Consumers’ appetite for Web content is well-established, but now they want their Web content served to go. That makes mobile Web services a lucrative market for Web companies and telecom service providers, but only if they overcome usability problems that currently take the “worldwide” out of World Wide Web by tethering it to clumsy authentication models designed more with the desktop in mind than the mobile world.
By Steve Northridge |
Mobile Web services won’t really take off until users have fast, seamless access to services. That means replacing existing authentication infrastructures with mobile-friendly systems that match mobile users’ desire for portability. Today’s authentication and payment systems don’t qualify as “mobile” because they require too much manual input into long registration forms. For example, a businesswoman with diabetes loses her medication bag while traveling in Tokyo. She needs to find a source of insulin and syringes close to her hotel. This situation highlights both the potential and the limitations of Web services within current authentication models.
Locating a pharmacy finder is easy enough on a Web-enabled smartphone, but it takes 15 minutes to register on the site, enter her payment information and receive an e-mail confirmation before she can even log on to the site and start looking. Once she gets to the pharmacy that will accept her insurance, she has trouble ordering because she doesn’t speak Japanese, and the pharmacy staff speaks limited English. She can find a Web service on her smartphone that allows her to type in a message and have it translated into Japanese, but again she has to go through the registration and payment process to use it.
How much easier would that woman’s experience be if every time she turned on her smartphone, she was automatically logged into a vast network of Web services that recognized her as a trusted customer and already had all the information it needed to take her business? At the very least, it would reduce her anxiety in a stressful situation.
Even in less extreme circumstances – i.e. the family that needs something to do after they drive 90 minutes to find their destination theme park closed for the day because of a burst water pipe –automatic authentication can be the difference between a customer using a Web service or driving around looking for brochures at a chamber of commerce kiosk.
Why does any of this matter to a service provider? Because it can drive usage on its network and offer opportunities to launch profitable value-added services linking users with Web services. The technology that providers need so they can step into that role is now emerging. Most notable among them is the Third Generation Partnership Project (3GPP) Generic Bootstrapping Architecture (GBA).
GBA opens the full range of Web-based services and content to mobile users by replacing multiple sign-ons with automatic, secure authentication through a mobile device’s subscriber identity module (SIM) card. The SIM card has all of the personal and payment information that Websites require. The network authenticates the subscriber as soon as he/she turns on their mobile device – no logins, no passwords.
Carriers are in the strongest position to host bootstrapping authentication services. They already have networks and relationships with millions of wireless subscribers. Adding authentication services to their networks is a fairly simple matter of implementing bootstrapping application servers at the network edge. Once they have implemented bootstrapping servers, carriers can invite content providers to subscribe to their networks. That subscription invites all of the carrier’s subscribers to use participating Websites without registering, signing in or authorizing payment. When a subscriber hits a Website and requests a service, the request goes to the carrier’s bootstrap server, offloading traffic from the HLR (home location register) or HSS (home subscriber server). The bootstrap server authenticates the user to the Website server, which then provides the service. The site bills the subscriber through the carrier’s network.
In the scenario above, where the traveler needs insulin and syringes, instead of surfing the Web, she accesses her service provider portal and enters a few key words – insulin, Tokyo, 24 hours, for example. The portal displays a list of options, in ascending order of their distance from her location, which is pinpointed by GPS. She chooses an option, uses it to find a convenient pharmacy, and that’s that. She did not have to authenticate herself to the Website. She did not have to authorize payment for using the search service, or the translation service that helps her communicate with the pharmacy staff.

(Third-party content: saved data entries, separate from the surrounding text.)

(** * Tile: per-tile data and lifecycle manager (src/source/tile.js)

    A shallow embedding of the [Tile] class and the properties of its
    lifecycle predicates, vector-data ingestion and release, GPU upload,
    mask tessellation, expiry bookkeeping and source-feature queries.

    Modelling conventions.
    - JavaScript numbers that hold integers (millisecond timestamps,
      counters, tile ids, vertex coordinates) are [Z]; the 32-bit operators
      [<<] and [>>] are written out with their wrap-around.
    - A field that may be [null] / [undefined] is an [option]; for a
      number-valued field [None] also stands for [NaN], which the code
      never distinguishes from [null] (both are falsy).
    - Methods mutate [this] and call into WebGL-owning collaborators; they
      are functions from the tile to the new tile and the list of
      collaborator calls they make, in program order.
    - The clock ([Date.now()]) is an argument of the methods that read it. *)

From Stdlib Require Import ZArith Lia Strings.Byte.
From stdpp Require Import base option list sets strings.

Local Open Scope Z_scope.

(** ** JavaScript integers *)

Module JS.

(** [ToInt32] and [ToUint32] of an integer-valued number. *)
Definition to_int32 (n : Z) : Z := (n + 2 ^ 31) mod 2 ^ 32 - 2 ^ 31.
Definition to_uint32 (n : Z) : Z := n mod 2 ^ 32.

(** [a << b]: both operands are converted to 32 bits, the shift count is
    masked to five bits and the result is a signed 32-bit integer. *)
Definition shl (a b : Z) : Z :=
  to_int32 (Z.shiftl (to_int32 a) (Z.land (to_uint32 b) 31)).

(** [a >> b]: sign-propagating right shift. *)
Definition shr (a b : Z) : Z :=
  Z.shiftr (to_int32 a) (Z.land (to_uint32 b) 31).

(** Truthiness of a number: everything but [0] (and [NaN], modelled
    apart). *)
Definition truthy (n : Z) : bool := negb (n =? 0).

(** Truthiness of a possibly-null object reference. *)
Definition present {A : Type} (o : option A) : bool :=
  match o with Some _ => true | None => false end.
(** * MediaVue: media classification, observation store, scan pipeline and
      HLS reconstruction

    A shallow embedding of the JavaScript sources of the extension
    ([utils/media-detector.js], [utils/hls-downloader.js],
    [utils/url-utils.js] and [background.js]) together with the properties
    that the design document states about them.

    Conventions.
    - A JavaScript string is a [string]: a sequence of code units, here the
      8-bit ones (Latin-1).
    - A JavaScript number that the code computes with is a binary64 [float].
    - Host facilities (URL resolution, the network, the tab registry) are
      section variables or explicit arguments: the code calls them, it does not
      define them. *)

From Stdlib Require Import ZArith List String Ascii Bool Lia Floats.
From Stdlib Require Import Numbers.DecimalString.
From stdpp Require Import gmap strings list.

Import ListNotations.
Set Warnings "-clear-no-such-hyp".
#[local] Arguments String.append !_ _ / : simpl nomatch.
Local Open Scope string_scope.
Local Open Scope list_scope.

(* ===================================================================== *)
(** ** JavaScript string primitives                                       *)
(* ===================================================================== *)

Module Js.

(** [s.startsWith(p)] *)
Fixpoint startsWith (s p : string) : bool :=
  match p, s with
  | EmptyString, _ => true
  | String _ _, EmptyString => false
  | String b p', String a s' => Ascii.eqb a b && startsWith s' p'
  end.

(** [s.includes(p)] *)
Fixpoint includes (s p : string) : bool :=
  startsWith s p ||
  match s with
  | EmptyString => false
  | String _ s' => includes s' p
  end.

Carriers can layer their own value-added services between the user and the Website. For example, carriers can offer guaranteed high-bandwidth connections to Web services that need high bandwidth, like live video streaming. They also can offer metered billing to charge subscribers for their actual use of a service, rather than a flat fee. Metered billing will attract users who might only need a service once, and who don’t want to pay a flat fee for a month’s usage. Without an automatic authentication and payment mechanism, it’s not profitable for a Website to serve 1-time customers because it costs more to process them than the customer pays for the service. A bootstrapping architecture, however, automates payment processing, enabling the Website to aggregate small transactions into a profitable revenue stream.
Subscribers aren’t buying smartphones and Internet-enabled PDAs because they like thumb typing. They want fast, easy access to Web services anytime, anywhere. Easy, spontaneous access to Web services over carrier networks is the future. Convenience drives usage, and whether subscribers are in a car on the interstate or at their desk, automated authentication is more convenient than signing in anew for each session. Bootstrapping creates a mobile Web that works for subscribers, carriers and Web content providers.
Northridge is director of solutions engineering at Mount Laurel, N.J.-based Ulticom.